Monday, April 30, 2018

Guest Post with children's author, Kyle Lukoff

Today we are thrilled to host Kyle Lukoff, author of A Storytelling of Ravens, a picture book publishing May 1st, 2018 from Groundwood Press, as well as two further picture books. Today, Kyle is here to share his perspective on engaging with young readers.

Engaging with Young Readers


Thanks, Kidliterati, for giving me the chance to talk about my new picture book! I know this site focuses more on middle grade and young adult, but I’ve tried to make this relevant. A STORYTELLING OF RAVENS (illustrated by the incredible Natalie Nelson) has been described as “sophisticated,” “sly,” and “off-beat,” and I wanted to share how—and why—I use the story with a range of audiences, from pre-kindergarten up through third, fourth, and even fifth grade.

Some context: It’s hard to say what this book is “about,” but the elevator pitch is that it’s about collective nouns, and each page is a one or two sentence story, using the collective noun of an animal in a creative way. The text on the first page reads, “The nuisance of cats blamed it on the dog.” The second page says, “The memory of elephants knew the peanut field had to be around here somewhere.” Et cetera. I describe it as a mash-up of Sandra Boynton and Ruth Heller.

The first time I read the book aloud, to actual children, was in a class of preschoolers, three- four- and five-year-olds. And after a few pages, I realized that my little munchkins were really responding to the pictures, but didn’t quite seem to understand the words. Which is understandable, since a lot of the vocabulary is way above their age level.


Luckily, I’m also their librarian! The bread and butter of my day job is figuring out, often on the fly, how to get kids of all ages to engage with a wide variety of books. So I slowed down. I started asking questions. “What should the toads do now?” I asked. “What do you think ‘sloth’ means? Are the bears looking for their food, or are they being lazy?” And it worked! They even wrote some reviews afterward.



My first class visit outside of my school was to a group of kindergartners, and they were even more engaged. After an initial read-through I asked them to share their favorite pages, so we could to back to them. We looked closely at the illustrations and text, me breaking down some of the vocabulary words, and them sharing their ideas about what was happening on each page (“I think the cat tied up the dogs!” “Maybe one owl didn’t agree with all the others”). We talked about what it feels like to be part of a group, and what it feels like to be on the outside of a group. And, as kids so often do, they pulled out meanings and ideas that I hadn’t considered when I first wrote this text, almost ten years ago.

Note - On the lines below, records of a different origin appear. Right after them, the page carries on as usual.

(* ===== verification/Outbox.v ===== *)
(** * Outbox: the job table (outbox/job.go, outbox/service.go, outbox/worker.go)

    The rows of [metacore_outbox_jobs] and the SQL statements the service
    runs on them: enqueue with its dedupe index, claim, heartbeat, the four
    outcomes of [finish], [ReapStuck], [Retry] and [Cleanup]; and
    [ExponentialBackoff].  The table invariant and what each statement does
    to a row.  Instants and durations are nanoseconds. *)

From S2P Require Import Prelude GoStrings Tables.

(** ** Data *)

Inductive JobStatus : Type := JobPending | JobRunning | JobDone | JobDead.
#[export] Instance JobStatus_eq_dec : EqDecision JobStatus.
Proof. solve_decision. Defined.

(** A row; [locked_by] is the lease token. *)
Record Job := mkJob {
  jOrg : option string; jKind : string; jPayload : string;
  jStatus : JobStatus; jAttempts : Z; jMaxAttempts : Z; jRunAt : Z; jLastError : string;
  jDedupeKey : option string; jLockedUntil : option Z; jLockedBy : option string;
  jCreatedAt : Z; jUpdatedAt : Z
}.

Abbreviation jobs := (gmap string Job).

(** An UPDATE of the mutable columns. *)
Definition update (r : Job) (s : JobStatus) (attempts run_at : Z) (last_error : string)
    (lock : option (Z * string)) (now : Z) : Job :=
  mkJob (jOrg r) (jKind r) (jPayload r) s attempts (jMaxAttempts r) run_at last_error (jDedupeKey r)
    (fst <$> lock) (snd <$> lock) (jCreatedAt r) now.

Inductive outbox_error : Type :=
| ErrDuplicate | ErrNotFound | ErrNotRetryable | ErrKindRequired | ErrKeptConflicting | ErrNoRow.
#[export] Instance outbox_error_eq_dec : EqDecision outbox_error.
Proof. solve_decision. Defined.

(** The configuration after the defaults of [New]. *)
Record outbox_config := mkOutboxConfig {
  oc_lease : Z; oc_max_attempts : Z; oc_retain_done : Z; oc_retain_dead : Z
}.
Definition DefaultLeaseTimeout : Z := 300 * 1000000000.
Definition DefaultMaxAttempts : Z := 10.
Definition DefaultRetainDone : Z := 7 * 24 * 3600 * 1000000000.
Definition New_config (lease max_attempts retain_done retain_dead : Z) : outbox_config :=
  mkOutboxConfig (if lease <=? 0 then DefaultLeaseTimeout else lease)
    (if max_attempts <=? 0 then DefaultMaxAttempts else max_attempts)
    (if retain_done =? 0 then DefaultRetainDone else retain_done) retain_dead.

Definition maxErrorLen : nat := 4096.
Definition truncate (s : string) : string := to_valid_utf8 (str_take maxErrorLen s).
#[global] Opaque truncate.

Definition live (r : Job) : bool :=
  match jStatus r with JobPending | JobRunning => true | _ => false end.

(** The partial unique index on (kind, dedupe_key) over the live rows: [r]
    collides with another row of the table. *)
Definition same_key (r q : Job) : bool :=
  String.eqb (jKind r) (jKind q) &&
  match jDedupeKey r, jDedupeKey q with Some a, Some b => String.eqb a b | _, _ => false end.
Definition violates (id : string) (r : Job) (t : jobs) : bool :=
  live r && bool_decide (map_Exists (fun i q => i <> id /\ live q = true /\ same_key r q = true) t).

(** ** Enqueue *)

Record enqueueOptions := mkEnqueueOptions {
  eo_org : option string; eo_dedupe : option string; eo_run_at : option Z; eo_delay : Z;
  eo_max_attempts : Z
}.

(** INSERT ... ON CONFLICT DO NOTHING: [None] is no row returned. *)
Definition enqueue_insert (id : string) (r : Job) (t : jobs) : option Job * jobs :=
  match t !! id with
  | Some _ => (None, t)
  | None => if violates id r t then (None, t) else (Some r, <[id := r]> t)
  end.

Definition enqueue_row (cfg : outbox_config) (kind payload : string) (o : enqueueOptions) (now : Z) : Job :=
  let max_attempts := if eo_max_attempts o <=? 0 then oc_max_attempts cfg else eo_max_attempts o in
  let run_at := default (now + eo_delay o) (eo_run_at o) in
  mkJob (eo_org o) kind payload JobPending 0 max_attempts run_at "" (eo_dedupe o) None None now now.

(** The SELECT of a live row with the same kind and key, LIMIT 1. *)
Definition dedupe_lookup (kind key : string) (t : jobs) : option (string * Job) :=
  head (map_to_list (filter (fun p : string * Job =>
    live p.2 = true /\ jKind p.2 = kind /\ jDedupeKey p.2 = Some key) t)).

(** [enqueue] with no other statement in between; [ids] are the uuids drawn.
    On [ErrDuplicate] the existing job is returned too. *)
Fixpoint enqueue_loop (tries : nat) (ids : list string) (r : Job) (t : jobs) :
    result outbox_error (string * Job) * option (string * Job) * jobs :=
  match tries, ids with
  | S tries, id :: ids =>
      match enqueue_insert id r t with
      | (Some r, t) => (Ok (id, r), None, t)
      | (None, t) =>
          match jDedupeKey r with
          | None => (Err ErrNoRow, None, t)
          | Some key =>
              match dedupe_lookup (jKind r) key t with
              | Some existing => (Err ErrDuplicate, Some existing, t)
              | None => enqueue_loop tries ids r t
              end
          end
      end
  | _, _ => (Err ErrKeptConflicting, None, t)
  end.

Definition Enqueue (cfg : outbox_config) (now : Z) (kind payload : string) (o : enqueueOptions)
    (ids : list string) (t : jobs) : result outbox_error (string * Job) * option (string * Job) * jobs :=
  if String.eqb kind "" then (Err ErrKindRequired, None, t)
  else enqueue_loop 3 ids (enqueue_row cfg kind payload o now) t.

(** ** Claim *)

(** Due: pending and its time has come, or running with an expired lease and
    attempts left. *)
Definition due (now : Z) (kinds : list string) (r : Job) : bool :=
  bool_decide (jKind r ∈ kinds) &&
  ((bool_decide (jStatus r = JobPending) && (jRunAt r <=? now)) ||
   (bool_decide (jStatus r = JobRunning) &&
    match jLockedUntil r with Some u => u <? now | None => false end &&
    (jAttempts r <? jMaxAttempts r))).

(** ORDER BY run_at, created_at. *)
Definition before (a b : string * Job) : bool :=
  (jRunAt a.2 <? jRunAt b.2) || ((jRunAt a.2 =? jRunAt b.2) && (jCreatedAt a.2 <=? jCreatedAt b.2)).
Definition sort_jobs (l : list (string * Job)) : list (string * Job) := sort_by before l.

Definition claimed_row (now : Z) (lease : Z) (token : string) (r : Job) : Job :=
  update r JobRunning (jAttempts r + 1) (jRunAt r) (jLastError r) (Some (now + lease, token)) now.
(* ===== verification/Civil.v ===== *)
(** * Go times in a location (package time, as automation/cron.go uses it)

    The proleptic Gregorian calendar, zone offsets as a list of transitions,
    the field accessors, [time.Date] with its choice of offset, [Truncate]
    and [AddDate].  An instant is nanoseconds since the Unix epoch. *)

From S2P Require Import Prelude.

(** ** The calendar *)

Definition leap (y : Z) : bool := (y mod 4 =? 0) && (negb (y mod 100 =? 0) || (y mod 400 =? 0)).

(** Days from 1970-01-01 to January 1 of year [y]. *)
Definition days_to_year (y : Z) : Z :=
  365 * (y - 1) + (y - 1) / 4 - (y - 1) / 100 + (y - 1) / 400 - 719162.

(** Days of the year before month [m] (1 to 12; 13 is the year's length). *)
Definition days_to_month (lp : bool) (m : Z) : Z :=
  let extra := if lp then 1 else 0 in
  match m with
  | 1 => 0 | 2 => 31 | 3 => 59 + extra | 4 => 90 + extra | 5 => 120 + extra | 6 => 151 + extra
  | 7 => 181 + extra | 8 => 212 + extra | 9 => 243 + extra | 10 => 273 + extra | 11 => 304 + extra
  | 12 => 334 + extra | _ => 365 + extra
  end.

(** The day number of a date; out-of-range months and days overflow into the
    neighbouring years and months. *)
Definition day_number (y m d : Z) : Z :=
  let y' := y + (m - 1) / 12 in
  let m' := (m - 1) mod 12 + 1 in
  days_to_year y' + days_to_month (leap y') m' + (d - 1).

Definition year_of (n : Z) : Z :=
  let y := (n + 719162) * 400 / 146097 + 1 in
  if n <? days_to_year y then y - 1 else if days_to_year (y + 1) <=? n then y + 1 else y.

Definition month_of_day (lp : bool) (doy : Z) : Z :=
  let before (m : Z) := days_to_month lp m <=? doy in
  if before 12 then 12 else if before 11 then 11 else if before 10 then 10 else if before 9 then 9
  else if before 8 then 8 else if before 7 then 7 else if before 6 then 6 else if before 5 then 5
  else if before 4 then 4 else if before 3 then 3 else if before 2 then 2 else 1.

Definition month_of (n : Z) : Z := month_of_day (leap (year_of n)) (n - days_to_year (year_of n)).
Definition mday_of (n : Z) : Z :=
  n - days_to_year (year_of n) - days_to_month (leap (year_of n)) (month_of n) + 1.
(** Sunday is 0; 1970-01-01 was a Thursday. *)
Definition weekday_of (n : Z) : Z := (n + 4) mod 7.

(** ** Locations *)

(** The offset before the first transition, and the transitions (Unix second,
    offset from then on) in order. *)
Record Location := mkLocation { loc_base : Z; loc_transitions : list (Z * Z) }.
Definition UTC : Location := mkLocation 0 [].

(** [Location.lookup]: the offset in force at a Unix second, with the
    interval in which it is. *)
Fixpoint lookup_from (off : Z) (from : option Z) (l : list (Z * Z)) (s : Z) : Z * option Z * option Z :=
  match l with
  | [] => (off, from, None)
  | (at_, off') :: l => if s <? at_ then (off, from, Some at_) else lookup_from off' (Some at_) l s
  end.
Definition loc_lookup (loc : Location) (s : Z) : Z * option Z * option Z :=
  lookup_from (loc_base loc) None (loc_transitions loc) s.
Definition offset_at (loc : Location) (s : Z) : Z := (loc_lookup loc s).1.1.

(** ** Times *)

Definition second : Z := 1000000000.
Definition minute : Z := 60 * second.
Definition hour : Z := 60 * minute.

(** The seconds the wall clock shows, counted from 1970-01-01 00:00. *)
Definition local_seconds (loc : Location) (t : Z) : Z :=
  let s := t / second in s + offset_at loc s.
Definition local_day (loc : Location) (t : Z) : Z := local_seconds loc t / 86400.

Definition t_Year (loc : Location) (t : Z) : Z := year_of (local_day loc t).
Definition t_Month (loc : Location) (t : Z) : Z := month_of (local_day loc t).
Definition t_Day (loc : Location) (t : Z) : Z := mday_of (local_day loc t).
Definition t_Weekday (loc : Location) (t : Z) : Z := weekday_of (local_day loc t).
Definition t_Hour (loc : Location) (t : Z) : Z := local_seconds loc t mod 86400 / 3600.
Definition t_Minute (loc : Location) (t : Z) : Z := local_seconds loc t mod 3600 / 60.
Definition t_Second (loc : Location) (t : Z) : Z := local_seconds loc t mod 60.

(** [time.Date]: the offset is looked up at the wall-clock seconds read as
    UTC, and once more when the instant found is outside that zone. *)
Definition time_Date (y m d h mi s ns : Z) (loc : Location) : Z :=
  let local := day_number y m d * 86400 + h * 3600 + mi * 60 + s in
  let '(off, from, to) := loc_lookup loc local in
  let unix :=
    if off =? 0 then local else
    let utc := local - off in
    if match from with Some a => utc <? a | None => false end ||
       match to with Some b => b <=? utc | None => false end
    then local - offset_at loc utc else utc in
  unix * second + ns.

(** [t.Truncate(d)] for a [d] that divides the distance from year 1. *)
Definition Truncate (t d : Z) : Z := t - t mod d.

Definition AddYears (loc : Location) (t n : Z) : Z :=
  time_Date (t_Year loc t + n) (t_Month loc t) (t_Day loc t) (t_Hour loc t) (t_Minute loc t) (t_Second loc t)
    (t mod second) loc.

(** ** The calendar counts days *)

Lemma days_to_month_step lp m :
  1 <= m <= 12 -> 28 <= days_to_month lp (m + 1) - days_to_month lp m <= 31.
Proof.
  intros H. assert (m = 1 \/ m = 2 \/ m = 3 \/ m = 4 \/ m = 5 \/ m = 6 \/ m = 7 \/ m = 8 \/ m = 9 \/ m = 10 \/ m = 11 \/ m = 12)
    as Hm by lia. destruct lp; repeat destruct Hm as [->|Hm]; subst; vm_compute; split; discriminate.
Qed.

Lemma days_to_month_1 lp : days_to_month lp 1 = 0.
Proof. done. Qed.
Lemma days_to_month_13 lp : days_to_month lp 13 = if lp then 366 else 365.
Proof. by destruct lp. Qed.

Lemma leap_spec y : leap y = true <-> y mod 4 = 0 /\ (y mod 100 <> 0 \/ y mod 400 = 0).
Proof.
  unfold leap. rewrite andb_true_iff, orb_true_iff, negb_true_iff, !Z.eqb_eq, Z.eqb_neq. done.
Qed.

Lemma days_to_year_step y : days_to_year (y + 1) = days_to_year y + days_to_month (leap y) 13.
Proof.
  rewrite days_to_month_13. unfold days_to_year. replace (y + 1 - 1) with (y - 1 + 1) by lia.
  pose proof (leap_spec y) as H. destruct (leap y).
  - destruct (proj1 H eq_refl) as [H4 H100]. zlia.
  - assert (~ (y mod 4 = 0 /\ (y mod 100 <> 0 \/ y mod 400 = 0))) as Hn by (intros Hx; by apply H in Hx).
    zlia.
Qed.

Lemma days_to_year_mono a b : a < b -> days_to_year (a + 1) <= days_to_year b.
Proof. unfold days_to_year. intros H. zlia. Qed.

Lemma year_of_spec n : days_to_year (year_of n) <= n < days_to_year (year_of n + 1).
Proof.
  unfold year_of. set (y := (n + 719162) * 400 / 146097 + 1).
  assert (days_to_year (y - 1) <= n < days_to_year (y + 2)) as Hb.
  { subst y. unfold days_to_year. zlia. }
  destruct (Z.ltb_spec n (days_to_year y)); [replace (y - 1 + 1) with y by lia; lia|].
  destruct (Z.leb_spec (days_to_year (y + 1)) n); [replace (y + 1 + 1) with (y + 2) by lia; lia|lia].
Qed.

Lemma year_of_unique n y : days_to_year y <= n < days_to_year (y + 1) -> year_of n = y.
Proof.
  intros H. pose proof (year_of_spec n) as Hs.
  destruct (Z.lt_trichotomy (year_of n) y) as [Hl|[E|Hl]]; [|done|].
  - apply days_to_year_mono in Hl. lia.
  - apply days_to_year_mono in Hl. lia.
Qed.

Lemma month_of_day_spec lp doy :
  0 <= doy < days_to_month lp 13 ->
  1 <= month_of_day lp doy <= 12 /\
  days_to_month lp (month_of_day lp doy) <= doy < days_to_month lp (month_of_day lp doy + 1).
Proof.
  intros H. unfold month_of_day. destruct lp; cbn in *;
    repeat match goal with |- context [if ?a <=? ?b then _ else _] => destruct (Z.leb_spec a b) end;
    repeat match goal with |- context [days_to_month ?b ?m] =>
      let v := eval vm_compute in (days_to_month b m) in change (days_to_month b m) with v end; lia.
Qed.

Lemma days_to_month_mono lp a b : 1 <= a -> a < b -> b <= 13 -> days_to_month lp (a + 1) <= days_to_month lp b.
Proof.
  intros Ha Hab Hb. replace b with (a + 1 + (b - a - 1)) by lia.
  assert (0 <= b - a - 1) as Hk by lia. assert (a + 1 + (b - a - 1) <= 13) as Hle by lia.
  revert Hk Hle. generalize (b - a - 1) as k. clear Hab Hb b. intros k Hk.
  pattern k. apply natlike_ind; [|intros x Hx IH Hle|done].
  - intros. replace (a + 1 + 0) with (a + 1) by lia. lia.
  - replace (a + 1 + Z.succ x) with (a + 1 + x + 1) in * by lia.
    pose proof (days_to_month_step lp (a + 1 + x) ltac:(lia)). lia.
Qed.

Lemma days_to_month_range lp m :
  1 <= m <= 12 -> 0 <= days_to_month lp m /\ days_to_month lp (m + 1) <= days_to_month lp 13.
Proof.
  intros Hm. pose proof (days_to_month_1 lp) as H1. split.
  - destruct (decide (m = 1)) as [->|]; [lia|].
    pose proof (days_to_month_mono lp 1 m ltac:(lia) ltac:(lia) ltac:(lia)).
    pose proof (days_to_month_step lp 1 ltac:(lia)). lia.
  - destruct (decide (m = 12)) as [->|]; [done|].
    pose proof (days_to_month_mono lp (m + 1) 13 ltac:(lia) ltac:(lia) ltac:(lia)).
    pose proof (days_to_month_step lp (m + 1) ltac:(lia)). lia.
Qed.

Lemma month_of_day_unique lp doy m :
  1 <= m <= 12 -> days_to_month lp m <= doy < days_to_month lp (m + 1) -> month_of_day lp doy = m.
Proof.
  intros Hm H.
  assert (0 <= doy < days_to_month lp 13) as Hd by (pose proof (days_to_month_range lp m Hm); lia).
  destruct (month_of_day_spec lp doy Hd) as [Hr Hs].
  destruct (Z.lt_trichotomy (month_of_day lp doy) m) as [Hl|[E|Hl]]; [|done|].
  - apply (days_to_month_mono lp) in Hl; lia.
  - apply (days_to_month_mono lp) in Hl; lia.
Qed.

Lemma month_of_spec n :
  let y := year_of n in let m := month_of n in
  1 <= m <= 12 /\
  days_to_year y + days_to_month (leap y) m <= n < days_to_year y + days_to_month (leap y) (m + 1).
Proof.
  cbv zeta. unfold month_of. pose proof (year_of_spec n) as Hy. rewrite days_to_year_step in Hy.
  pose proof (month_of_day_spec (leap (year_of n)) (n - days_to_year (year_of n)) ltac:(lia)). lia.
Qed.

Lemma mday_of_spec n : 1 <= mday_of n <= 31.
Proof.
  unfold mday_of. destruct (month_of_spec n) as [Hm H].
  pose proof (days_to_month_step (leap (year_of n)) (month_of n) Hm). lia.
Qed.

(** A date's fields give back its day number, and any day of the month. *)
Lemma day_number_fields n d : day_number (year_of n) (month_of n) d = n + (d - mday_of n).
Proof.
  unfold day_number, mday_of. destruct (month_of_spec n) as [Hm _].
  rewrite (Z.div_small (month_of n - 1)), (Z.mod_small (month_of n - 1)) by lia.
  replace (year_of n + 0) with (year_of n) by lia.
  replace (month_of n - 1 + 1) with (month_of n) by lia. lia.
Qed.

(** The first day of the next month: the days up to it have the same month. *)
Lemma day_number_next_month n :
  let n' := day_number (year_of n) (month_of n + 1) 1 in
  n < n' /\ forall x, n <= x < n' -> year_of x = year_of n /\ month_of x = month_of n.
Proof.
  cbv zeta. destruct (month_of_spec n) as [Hm Hn].
  set (y := year_of n) in *. set (m := month_of n) in *.
  assert (day_number y (m + 1) 1 = days_to_year y + days_to_month (leap y) (m + 1)) as ->.
  { unfold day_number. destruct (decide (m = 12)) as [->|].
    - change ((12 + 1 - 1) / 12) with 1. change ((12 + 1 - 1) mod 12 + 1) with 1. change (12 + 1) with 13.
      rewrite days_to_year_step, days_to_month_1. lia.
    - rewrite (Z.div_small (m + 1 - 1)), (Z.mod_small (m + 1 - 1)) by lia.
      replace (y + 0) with y by lia. replace (m + 1 - 1 + 1) with (m + 1) by lia. lia. }
  split; [lia|]. intros x Hx.
  assert (year_of x = y) as Ey.
  { apply year_of_unique. rewrite days_to_year_step.
    pose proof (days_to_month_range (leap y) m Hm). lia. }
  split; [done|]. unfold month_of. rewrite Ey. apply month_of_day_unique; lia.
Qed.

(** Later days have a later date. *)
Definition date_key (n : Z) : Z := year_of n * 10000 + month_of n * 100 + mday_of n.
Lemma date_key_mono a b : a < b -> date_key a < date_key b.
Proof.
  intros H. unfold date_key.
  pose proof (year_of_spec a). pose proof (year_of_spec b).
  pose proof (mday_of_spec a). pose proof (mday_of_spec b).
  destruct (month_of_spec a) as [Hma Hna], (month_of_spec b) as [Hmb Hnb].
  assert (year_of a <= year_of b).
  { destruct (decide (year_of b < year_of a)) as [Hl|]; [|lia]. apply days_to_year_mono in Hl. lia. }
  destruct (decide (year_of a = year_of b)) as [E|]; [|nia].
  unfold mday_of in *. rewrite E in *.
  assert (month_of a <= month_of b).
  { destruct (decide (month_of b < month_of a)) as [Hl|]; [|lia].
    apply (days_to_month_mono (leap (year_of b))) in Hl; lia. }
  destruct (decide (month_of a = month_of b)) as [Em|]; [|lia]. rewrite Em in *. lia.
Qed.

But what about older kids? I read picture books to third, fourth and fifth graders all the time, but I usually choose meatier ones, with longer text or more overt historical or societal context. But older kids love wordplay, and are able to unpack much more from a brief sentence than the little ones. I hadn’t particularly thought about the complex nature of group dynamics present on almost every page until one fifth-grader pointed out, “It’s like they’re each part of a group, but there’s always one who’s doing something different, and maybe feels a little bad about it,” which is as accurate a description of elementary and middle school social dynamics as I’ve ever heard.

But there’s also a deeper question at play, which underlies the whole story: Why collective nouns? The strange words used to describe groups of animals aren’t exactly crucial players in the fight for social justice or liberation. They’re fun. Interesting. Kind of weird. They probably won’t make the world a better place, while other books have a much more material impact.



But I also believe in language. I believe in it as more than just a vehicle for information, for translating between that space inside someone’s head and outside someone’s head. If we want the capacity to see the world as a complicated place, where every issue has nuance, where honesty and truth are not always the same, we need words that are up to the task. I want children to know that they might see a pride of lions, a memory of elephants, and a tower of giraffes (if such wonders survive what seems to be an inevitable climate collapse), and also to know that they could feel sad, but also bewildered or bereft. Happy but also sanguine or exhilarated. Angry, maybe impotently, maybe righteously. A world of language for the worlds that are inside them, and for the worlds that are outside them. A STORYTELLING OF RAVENS, and all the other stories too.



Kyle Lukoff's debut picture book, A Storytelling of Ravens, will be out in the world on May 1st, 2018 from Groundwood Press. Find it at your favorite local bookstore, or some other part of the Internet. Kyle's next two picture books, Aidan and the Baby (Lee & Low) and Explosion At The Poem Factory (Groundwood), will be out in 2019. When Kyle isn't writing picture books (or reading middle-grade, YA, and grownup books), he works as an elementary school librarian in New York City.